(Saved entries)
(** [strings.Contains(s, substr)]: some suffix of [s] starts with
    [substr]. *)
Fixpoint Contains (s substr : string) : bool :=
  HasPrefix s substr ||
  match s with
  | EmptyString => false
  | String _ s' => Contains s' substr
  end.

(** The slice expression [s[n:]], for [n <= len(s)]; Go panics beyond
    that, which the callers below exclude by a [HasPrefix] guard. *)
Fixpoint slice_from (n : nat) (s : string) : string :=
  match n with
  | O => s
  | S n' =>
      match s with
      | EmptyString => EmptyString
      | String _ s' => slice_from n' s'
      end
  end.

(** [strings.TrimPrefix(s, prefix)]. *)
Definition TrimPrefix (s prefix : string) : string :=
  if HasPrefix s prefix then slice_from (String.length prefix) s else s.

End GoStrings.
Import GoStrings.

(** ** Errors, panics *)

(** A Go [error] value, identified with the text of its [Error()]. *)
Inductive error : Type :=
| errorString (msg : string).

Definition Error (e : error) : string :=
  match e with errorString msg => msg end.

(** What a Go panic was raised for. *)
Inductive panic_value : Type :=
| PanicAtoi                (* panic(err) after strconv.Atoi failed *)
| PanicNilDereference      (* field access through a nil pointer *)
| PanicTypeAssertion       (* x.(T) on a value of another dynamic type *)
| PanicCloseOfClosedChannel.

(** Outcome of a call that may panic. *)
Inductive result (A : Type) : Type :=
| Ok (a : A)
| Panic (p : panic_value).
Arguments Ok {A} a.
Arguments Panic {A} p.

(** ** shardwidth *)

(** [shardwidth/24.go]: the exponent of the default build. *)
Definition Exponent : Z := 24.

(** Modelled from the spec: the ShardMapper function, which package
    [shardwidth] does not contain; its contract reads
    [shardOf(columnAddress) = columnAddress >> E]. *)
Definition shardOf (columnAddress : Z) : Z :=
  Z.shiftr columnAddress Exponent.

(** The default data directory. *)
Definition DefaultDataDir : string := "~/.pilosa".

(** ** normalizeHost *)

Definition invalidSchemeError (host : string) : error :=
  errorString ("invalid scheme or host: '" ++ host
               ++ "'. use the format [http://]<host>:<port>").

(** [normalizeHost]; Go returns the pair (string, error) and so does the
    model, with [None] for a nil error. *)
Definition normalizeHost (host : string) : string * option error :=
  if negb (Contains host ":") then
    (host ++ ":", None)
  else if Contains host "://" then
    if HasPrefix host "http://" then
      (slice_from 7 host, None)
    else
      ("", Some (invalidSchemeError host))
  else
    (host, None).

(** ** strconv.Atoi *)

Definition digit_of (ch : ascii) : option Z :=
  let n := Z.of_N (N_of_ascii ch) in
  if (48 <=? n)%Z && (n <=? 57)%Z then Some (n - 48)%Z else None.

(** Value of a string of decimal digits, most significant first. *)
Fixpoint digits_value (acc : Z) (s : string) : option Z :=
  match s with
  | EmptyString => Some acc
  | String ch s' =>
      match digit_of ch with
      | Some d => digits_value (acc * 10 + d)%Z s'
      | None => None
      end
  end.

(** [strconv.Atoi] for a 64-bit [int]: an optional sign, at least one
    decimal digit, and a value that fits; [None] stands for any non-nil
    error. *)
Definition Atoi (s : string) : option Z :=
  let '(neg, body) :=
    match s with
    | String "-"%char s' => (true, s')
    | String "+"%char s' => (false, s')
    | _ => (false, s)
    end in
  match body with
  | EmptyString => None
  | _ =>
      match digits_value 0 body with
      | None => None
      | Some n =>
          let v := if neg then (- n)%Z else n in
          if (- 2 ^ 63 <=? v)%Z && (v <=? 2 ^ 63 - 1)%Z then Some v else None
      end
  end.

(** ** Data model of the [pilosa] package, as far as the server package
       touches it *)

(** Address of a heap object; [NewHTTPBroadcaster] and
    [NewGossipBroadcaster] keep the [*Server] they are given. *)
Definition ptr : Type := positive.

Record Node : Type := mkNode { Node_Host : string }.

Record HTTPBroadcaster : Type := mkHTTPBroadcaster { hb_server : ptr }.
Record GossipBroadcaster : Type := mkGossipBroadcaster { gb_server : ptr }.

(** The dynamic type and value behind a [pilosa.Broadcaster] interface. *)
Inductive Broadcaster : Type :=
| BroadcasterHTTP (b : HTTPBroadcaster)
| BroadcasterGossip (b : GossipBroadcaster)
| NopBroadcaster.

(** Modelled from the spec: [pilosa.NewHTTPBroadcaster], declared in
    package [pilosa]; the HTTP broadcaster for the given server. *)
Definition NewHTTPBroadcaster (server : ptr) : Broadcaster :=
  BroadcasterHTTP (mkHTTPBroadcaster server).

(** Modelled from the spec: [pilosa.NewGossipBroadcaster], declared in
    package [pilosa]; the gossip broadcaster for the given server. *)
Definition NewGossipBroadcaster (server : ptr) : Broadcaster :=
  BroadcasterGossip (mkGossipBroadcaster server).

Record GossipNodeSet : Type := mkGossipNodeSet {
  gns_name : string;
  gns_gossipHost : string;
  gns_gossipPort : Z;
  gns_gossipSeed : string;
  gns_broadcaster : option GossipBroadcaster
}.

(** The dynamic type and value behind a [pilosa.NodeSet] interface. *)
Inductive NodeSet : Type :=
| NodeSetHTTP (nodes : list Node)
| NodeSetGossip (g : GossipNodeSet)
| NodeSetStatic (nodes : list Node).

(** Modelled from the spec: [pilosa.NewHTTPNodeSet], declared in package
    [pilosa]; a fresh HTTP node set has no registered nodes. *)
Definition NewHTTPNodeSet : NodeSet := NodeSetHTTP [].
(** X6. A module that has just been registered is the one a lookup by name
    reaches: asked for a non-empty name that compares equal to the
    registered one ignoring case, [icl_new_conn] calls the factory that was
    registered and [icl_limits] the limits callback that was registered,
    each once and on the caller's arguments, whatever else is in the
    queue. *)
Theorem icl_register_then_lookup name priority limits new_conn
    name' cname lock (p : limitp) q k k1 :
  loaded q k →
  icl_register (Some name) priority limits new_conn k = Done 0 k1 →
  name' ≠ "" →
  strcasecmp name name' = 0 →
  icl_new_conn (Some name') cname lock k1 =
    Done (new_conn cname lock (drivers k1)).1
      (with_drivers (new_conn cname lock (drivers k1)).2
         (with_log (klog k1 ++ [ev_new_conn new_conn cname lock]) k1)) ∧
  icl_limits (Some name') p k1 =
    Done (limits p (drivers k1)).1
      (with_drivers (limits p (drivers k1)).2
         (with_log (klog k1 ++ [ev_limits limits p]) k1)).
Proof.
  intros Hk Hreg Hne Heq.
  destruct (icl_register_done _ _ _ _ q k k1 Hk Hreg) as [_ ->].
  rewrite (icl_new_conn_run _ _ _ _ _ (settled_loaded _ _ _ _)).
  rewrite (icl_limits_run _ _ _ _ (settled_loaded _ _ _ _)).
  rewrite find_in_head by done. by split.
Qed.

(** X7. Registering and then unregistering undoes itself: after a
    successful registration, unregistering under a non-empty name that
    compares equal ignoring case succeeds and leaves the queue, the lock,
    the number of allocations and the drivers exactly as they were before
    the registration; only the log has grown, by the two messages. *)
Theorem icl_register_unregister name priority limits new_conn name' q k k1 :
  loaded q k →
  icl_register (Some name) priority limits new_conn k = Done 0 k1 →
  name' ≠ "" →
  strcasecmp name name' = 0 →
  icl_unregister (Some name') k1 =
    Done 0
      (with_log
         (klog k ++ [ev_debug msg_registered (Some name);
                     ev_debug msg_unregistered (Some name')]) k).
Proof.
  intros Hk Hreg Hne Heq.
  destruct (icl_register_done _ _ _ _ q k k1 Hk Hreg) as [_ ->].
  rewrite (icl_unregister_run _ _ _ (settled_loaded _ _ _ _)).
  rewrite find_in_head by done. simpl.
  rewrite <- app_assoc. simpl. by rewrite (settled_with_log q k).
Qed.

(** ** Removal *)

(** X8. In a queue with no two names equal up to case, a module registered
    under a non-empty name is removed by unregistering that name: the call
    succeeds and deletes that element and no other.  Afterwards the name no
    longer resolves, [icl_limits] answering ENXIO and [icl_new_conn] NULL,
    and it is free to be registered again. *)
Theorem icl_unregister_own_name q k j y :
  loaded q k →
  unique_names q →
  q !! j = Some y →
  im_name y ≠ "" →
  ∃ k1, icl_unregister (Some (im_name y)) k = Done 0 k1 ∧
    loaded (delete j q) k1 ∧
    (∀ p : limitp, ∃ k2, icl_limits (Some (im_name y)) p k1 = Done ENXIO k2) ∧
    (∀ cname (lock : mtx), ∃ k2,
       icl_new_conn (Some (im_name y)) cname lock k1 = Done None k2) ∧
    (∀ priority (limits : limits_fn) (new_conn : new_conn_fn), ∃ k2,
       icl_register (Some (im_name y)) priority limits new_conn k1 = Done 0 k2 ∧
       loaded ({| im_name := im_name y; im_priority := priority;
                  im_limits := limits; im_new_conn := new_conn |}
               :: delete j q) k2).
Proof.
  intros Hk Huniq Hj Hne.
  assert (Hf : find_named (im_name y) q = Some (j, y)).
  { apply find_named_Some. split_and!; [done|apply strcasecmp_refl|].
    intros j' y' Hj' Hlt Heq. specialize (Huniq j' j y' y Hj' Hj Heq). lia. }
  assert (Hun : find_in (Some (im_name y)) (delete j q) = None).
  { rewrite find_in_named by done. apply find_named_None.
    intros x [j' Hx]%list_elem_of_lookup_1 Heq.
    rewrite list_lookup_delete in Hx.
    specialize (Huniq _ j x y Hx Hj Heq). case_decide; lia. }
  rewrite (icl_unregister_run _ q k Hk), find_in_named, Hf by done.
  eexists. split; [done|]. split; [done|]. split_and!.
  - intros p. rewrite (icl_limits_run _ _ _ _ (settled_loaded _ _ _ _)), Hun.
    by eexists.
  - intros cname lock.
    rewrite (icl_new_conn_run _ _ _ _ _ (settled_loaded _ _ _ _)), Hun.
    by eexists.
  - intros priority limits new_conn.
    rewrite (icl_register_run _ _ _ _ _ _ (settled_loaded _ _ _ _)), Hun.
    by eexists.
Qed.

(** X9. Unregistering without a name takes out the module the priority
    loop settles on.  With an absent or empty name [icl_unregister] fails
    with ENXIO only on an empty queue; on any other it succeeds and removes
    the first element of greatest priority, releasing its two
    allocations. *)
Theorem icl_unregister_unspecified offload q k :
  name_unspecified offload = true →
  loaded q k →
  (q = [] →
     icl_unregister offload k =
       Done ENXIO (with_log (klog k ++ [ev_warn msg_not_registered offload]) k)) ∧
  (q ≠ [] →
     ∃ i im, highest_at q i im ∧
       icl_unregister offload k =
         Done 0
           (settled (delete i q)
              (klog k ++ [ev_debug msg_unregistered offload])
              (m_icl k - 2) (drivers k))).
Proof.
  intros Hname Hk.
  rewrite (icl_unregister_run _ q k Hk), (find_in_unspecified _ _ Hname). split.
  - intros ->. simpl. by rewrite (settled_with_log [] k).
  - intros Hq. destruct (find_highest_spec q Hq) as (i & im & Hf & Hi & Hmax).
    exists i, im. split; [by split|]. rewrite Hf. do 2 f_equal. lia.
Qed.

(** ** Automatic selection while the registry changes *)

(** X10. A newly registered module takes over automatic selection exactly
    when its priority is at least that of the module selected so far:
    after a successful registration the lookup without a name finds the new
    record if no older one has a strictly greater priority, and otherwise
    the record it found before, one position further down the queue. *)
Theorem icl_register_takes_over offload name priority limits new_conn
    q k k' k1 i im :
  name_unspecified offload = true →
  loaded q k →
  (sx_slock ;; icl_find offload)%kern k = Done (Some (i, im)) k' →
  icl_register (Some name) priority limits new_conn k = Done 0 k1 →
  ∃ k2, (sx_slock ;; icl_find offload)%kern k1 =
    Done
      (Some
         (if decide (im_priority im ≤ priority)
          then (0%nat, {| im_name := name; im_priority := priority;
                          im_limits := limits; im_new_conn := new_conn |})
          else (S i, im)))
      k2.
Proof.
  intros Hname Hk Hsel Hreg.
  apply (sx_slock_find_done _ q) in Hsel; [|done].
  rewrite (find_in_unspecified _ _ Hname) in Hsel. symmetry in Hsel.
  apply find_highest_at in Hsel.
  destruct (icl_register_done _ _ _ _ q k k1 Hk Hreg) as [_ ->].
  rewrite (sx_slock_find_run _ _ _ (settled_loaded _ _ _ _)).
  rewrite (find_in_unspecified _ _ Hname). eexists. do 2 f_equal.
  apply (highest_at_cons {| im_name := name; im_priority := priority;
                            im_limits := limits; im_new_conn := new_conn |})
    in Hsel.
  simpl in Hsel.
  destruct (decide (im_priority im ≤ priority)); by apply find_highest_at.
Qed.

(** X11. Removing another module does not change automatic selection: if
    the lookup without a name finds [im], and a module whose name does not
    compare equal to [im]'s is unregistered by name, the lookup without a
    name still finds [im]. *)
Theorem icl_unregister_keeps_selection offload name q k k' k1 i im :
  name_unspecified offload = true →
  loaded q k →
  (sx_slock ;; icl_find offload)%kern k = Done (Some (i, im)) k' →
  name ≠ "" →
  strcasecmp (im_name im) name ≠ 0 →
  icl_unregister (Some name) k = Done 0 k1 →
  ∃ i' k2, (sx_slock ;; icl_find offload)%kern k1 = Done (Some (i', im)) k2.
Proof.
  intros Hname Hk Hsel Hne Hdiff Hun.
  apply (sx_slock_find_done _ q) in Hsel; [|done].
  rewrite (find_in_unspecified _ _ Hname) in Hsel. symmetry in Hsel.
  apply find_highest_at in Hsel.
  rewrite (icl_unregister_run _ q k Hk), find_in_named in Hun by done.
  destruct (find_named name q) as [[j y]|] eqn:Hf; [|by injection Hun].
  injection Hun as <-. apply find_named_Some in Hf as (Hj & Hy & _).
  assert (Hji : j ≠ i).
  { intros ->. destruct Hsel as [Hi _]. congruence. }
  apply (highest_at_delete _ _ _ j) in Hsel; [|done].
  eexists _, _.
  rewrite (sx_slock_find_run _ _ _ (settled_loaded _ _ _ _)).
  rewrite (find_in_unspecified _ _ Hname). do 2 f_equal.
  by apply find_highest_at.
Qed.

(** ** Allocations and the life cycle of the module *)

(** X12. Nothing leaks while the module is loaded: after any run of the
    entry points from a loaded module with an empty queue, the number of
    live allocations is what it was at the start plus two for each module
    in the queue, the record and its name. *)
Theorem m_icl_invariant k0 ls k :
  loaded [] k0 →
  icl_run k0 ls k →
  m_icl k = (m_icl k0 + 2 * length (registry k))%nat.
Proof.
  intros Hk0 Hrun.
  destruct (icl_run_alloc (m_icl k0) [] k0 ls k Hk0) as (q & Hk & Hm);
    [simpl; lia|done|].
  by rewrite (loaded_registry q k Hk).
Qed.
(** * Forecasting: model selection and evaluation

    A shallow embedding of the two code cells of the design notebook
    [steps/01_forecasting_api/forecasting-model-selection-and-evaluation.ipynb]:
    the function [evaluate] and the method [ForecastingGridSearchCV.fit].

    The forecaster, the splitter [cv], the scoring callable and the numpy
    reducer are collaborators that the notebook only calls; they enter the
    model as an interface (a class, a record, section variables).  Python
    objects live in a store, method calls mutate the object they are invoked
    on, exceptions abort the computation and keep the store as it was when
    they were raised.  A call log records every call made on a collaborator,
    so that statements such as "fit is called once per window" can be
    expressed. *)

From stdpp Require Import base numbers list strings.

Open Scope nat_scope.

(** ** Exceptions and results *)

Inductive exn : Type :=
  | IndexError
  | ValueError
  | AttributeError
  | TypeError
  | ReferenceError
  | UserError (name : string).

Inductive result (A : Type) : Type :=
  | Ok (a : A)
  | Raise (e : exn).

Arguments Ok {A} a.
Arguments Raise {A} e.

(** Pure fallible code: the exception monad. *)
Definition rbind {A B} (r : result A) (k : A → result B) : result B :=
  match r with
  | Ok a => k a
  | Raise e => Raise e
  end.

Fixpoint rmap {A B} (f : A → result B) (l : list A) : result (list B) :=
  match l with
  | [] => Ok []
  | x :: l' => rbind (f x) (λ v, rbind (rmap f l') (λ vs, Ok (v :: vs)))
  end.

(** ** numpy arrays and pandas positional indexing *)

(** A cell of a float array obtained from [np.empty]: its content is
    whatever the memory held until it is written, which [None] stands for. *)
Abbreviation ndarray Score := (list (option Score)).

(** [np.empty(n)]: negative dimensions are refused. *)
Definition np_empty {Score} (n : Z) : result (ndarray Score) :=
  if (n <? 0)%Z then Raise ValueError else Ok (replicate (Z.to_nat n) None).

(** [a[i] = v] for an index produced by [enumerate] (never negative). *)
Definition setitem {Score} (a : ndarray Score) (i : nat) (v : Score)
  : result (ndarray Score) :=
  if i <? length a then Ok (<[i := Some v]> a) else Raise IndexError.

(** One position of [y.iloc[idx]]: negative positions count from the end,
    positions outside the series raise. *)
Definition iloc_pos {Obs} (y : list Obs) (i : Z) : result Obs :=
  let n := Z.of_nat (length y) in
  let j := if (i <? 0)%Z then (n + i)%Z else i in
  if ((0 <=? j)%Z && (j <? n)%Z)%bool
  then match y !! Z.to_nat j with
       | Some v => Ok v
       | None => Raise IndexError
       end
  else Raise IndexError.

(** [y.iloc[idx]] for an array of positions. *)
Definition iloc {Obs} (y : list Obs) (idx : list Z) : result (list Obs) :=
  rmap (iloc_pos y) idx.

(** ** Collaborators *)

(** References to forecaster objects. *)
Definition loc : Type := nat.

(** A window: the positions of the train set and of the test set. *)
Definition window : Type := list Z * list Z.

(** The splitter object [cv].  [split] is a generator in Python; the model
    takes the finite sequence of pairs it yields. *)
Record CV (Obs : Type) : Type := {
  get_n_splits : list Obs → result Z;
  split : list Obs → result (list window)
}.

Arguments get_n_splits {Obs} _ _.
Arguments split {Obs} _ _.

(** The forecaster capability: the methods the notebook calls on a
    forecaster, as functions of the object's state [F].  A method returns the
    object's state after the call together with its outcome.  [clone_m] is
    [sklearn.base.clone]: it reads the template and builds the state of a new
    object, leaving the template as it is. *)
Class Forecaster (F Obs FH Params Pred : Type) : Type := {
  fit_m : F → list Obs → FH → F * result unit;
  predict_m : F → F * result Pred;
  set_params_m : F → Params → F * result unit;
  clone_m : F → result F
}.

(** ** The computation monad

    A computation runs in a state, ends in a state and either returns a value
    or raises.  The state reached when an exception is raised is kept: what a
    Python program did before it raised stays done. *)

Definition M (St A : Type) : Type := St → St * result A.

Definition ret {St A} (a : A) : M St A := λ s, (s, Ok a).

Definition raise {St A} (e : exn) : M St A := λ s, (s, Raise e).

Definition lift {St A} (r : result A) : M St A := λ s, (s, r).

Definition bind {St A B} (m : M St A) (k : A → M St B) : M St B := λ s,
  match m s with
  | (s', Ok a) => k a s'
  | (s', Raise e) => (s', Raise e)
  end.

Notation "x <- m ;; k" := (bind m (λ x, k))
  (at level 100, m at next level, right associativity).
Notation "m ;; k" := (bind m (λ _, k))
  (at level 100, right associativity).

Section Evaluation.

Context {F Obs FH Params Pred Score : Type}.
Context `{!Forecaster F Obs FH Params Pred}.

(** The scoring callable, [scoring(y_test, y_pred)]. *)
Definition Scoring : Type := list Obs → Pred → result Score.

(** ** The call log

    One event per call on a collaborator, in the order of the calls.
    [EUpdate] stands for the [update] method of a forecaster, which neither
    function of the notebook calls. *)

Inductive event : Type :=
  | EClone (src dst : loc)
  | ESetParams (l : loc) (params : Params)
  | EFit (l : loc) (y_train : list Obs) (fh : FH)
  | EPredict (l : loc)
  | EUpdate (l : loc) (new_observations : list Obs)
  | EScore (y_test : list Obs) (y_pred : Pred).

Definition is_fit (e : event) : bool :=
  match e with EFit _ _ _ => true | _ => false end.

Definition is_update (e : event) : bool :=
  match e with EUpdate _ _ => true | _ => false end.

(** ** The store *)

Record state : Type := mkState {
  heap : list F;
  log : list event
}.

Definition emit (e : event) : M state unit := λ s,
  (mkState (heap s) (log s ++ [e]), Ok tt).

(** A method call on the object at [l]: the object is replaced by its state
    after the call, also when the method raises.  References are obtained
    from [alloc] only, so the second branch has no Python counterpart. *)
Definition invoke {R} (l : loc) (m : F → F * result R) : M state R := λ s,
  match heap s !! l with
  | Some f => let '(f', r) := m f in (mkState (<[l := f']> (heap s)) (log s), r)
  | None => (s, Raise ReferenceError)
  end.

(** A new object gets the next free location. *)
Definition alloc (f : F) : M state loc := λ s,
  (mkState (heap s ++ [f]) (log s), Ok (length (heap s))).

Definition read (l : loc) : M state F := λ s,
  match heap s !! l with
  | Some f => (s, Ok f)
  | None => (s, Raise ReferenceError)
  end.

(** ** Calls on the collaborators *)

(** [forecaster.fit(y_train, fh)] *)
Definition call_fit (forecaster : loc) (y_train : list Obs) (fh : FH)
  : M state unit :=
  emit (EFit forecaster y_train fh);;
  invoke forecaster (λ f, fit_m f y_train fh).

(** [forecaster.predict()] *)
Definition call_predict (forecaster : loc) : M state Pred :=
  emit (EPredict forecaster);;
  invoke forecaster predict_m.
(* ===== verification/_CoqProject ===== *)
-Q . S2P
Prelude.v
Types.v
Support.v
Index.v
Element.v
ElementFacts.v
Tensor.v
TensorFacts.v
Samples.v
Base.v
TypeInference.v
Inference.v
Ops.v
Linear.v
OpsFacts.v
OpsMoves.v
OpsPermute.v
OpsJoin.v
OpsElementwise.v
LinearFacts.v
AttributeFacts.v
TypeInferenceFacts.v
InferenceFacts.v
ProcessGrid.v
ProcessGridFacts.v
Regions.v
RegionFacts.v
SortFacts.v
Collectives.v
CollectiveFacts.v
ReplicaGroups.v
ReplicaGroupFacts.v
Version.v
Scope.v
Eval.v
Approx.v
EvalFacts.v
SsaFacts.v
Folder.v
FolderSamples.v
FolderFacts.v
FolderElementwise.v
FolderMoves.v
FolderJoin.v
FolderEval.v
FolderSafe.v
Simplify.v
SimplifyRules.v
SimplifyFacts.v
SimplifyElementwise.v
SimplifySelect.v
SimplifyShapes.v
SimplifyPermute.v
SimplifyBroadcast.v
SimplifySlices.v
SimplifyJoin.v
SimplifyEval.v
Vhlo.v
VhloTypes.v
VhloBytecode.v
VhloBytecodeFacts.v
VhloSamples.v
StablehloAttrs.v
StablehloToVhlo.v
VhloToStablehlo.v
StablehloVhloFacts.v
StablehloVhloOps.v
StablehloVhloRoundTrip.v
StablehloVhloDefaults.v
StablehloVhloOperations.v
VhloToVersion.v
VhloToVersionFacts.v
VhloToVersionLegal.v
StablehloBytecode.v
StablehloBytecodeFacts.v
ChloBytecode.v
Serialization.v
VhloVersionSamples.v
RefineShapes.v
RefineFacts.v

(Activity) The entries above hold the needed span. Transcribe exactly the lines from the one with "Definition is_update (e" to the one with "(mkState (heap s) (log s ++ [e]), Ok tt).", both included.

(Result below)
Definition is_update (e : event) : bool :=
  match e with EUpdate _ _ => true | _ => false end.

(** ** The store *)

Record state : Type := mkState {
  heap : list F;
  log : list event
}.

Definition emit (e : event) : M state unit := λ s,
  (mkState (heap s) (log s ++ [e]), Ok tt).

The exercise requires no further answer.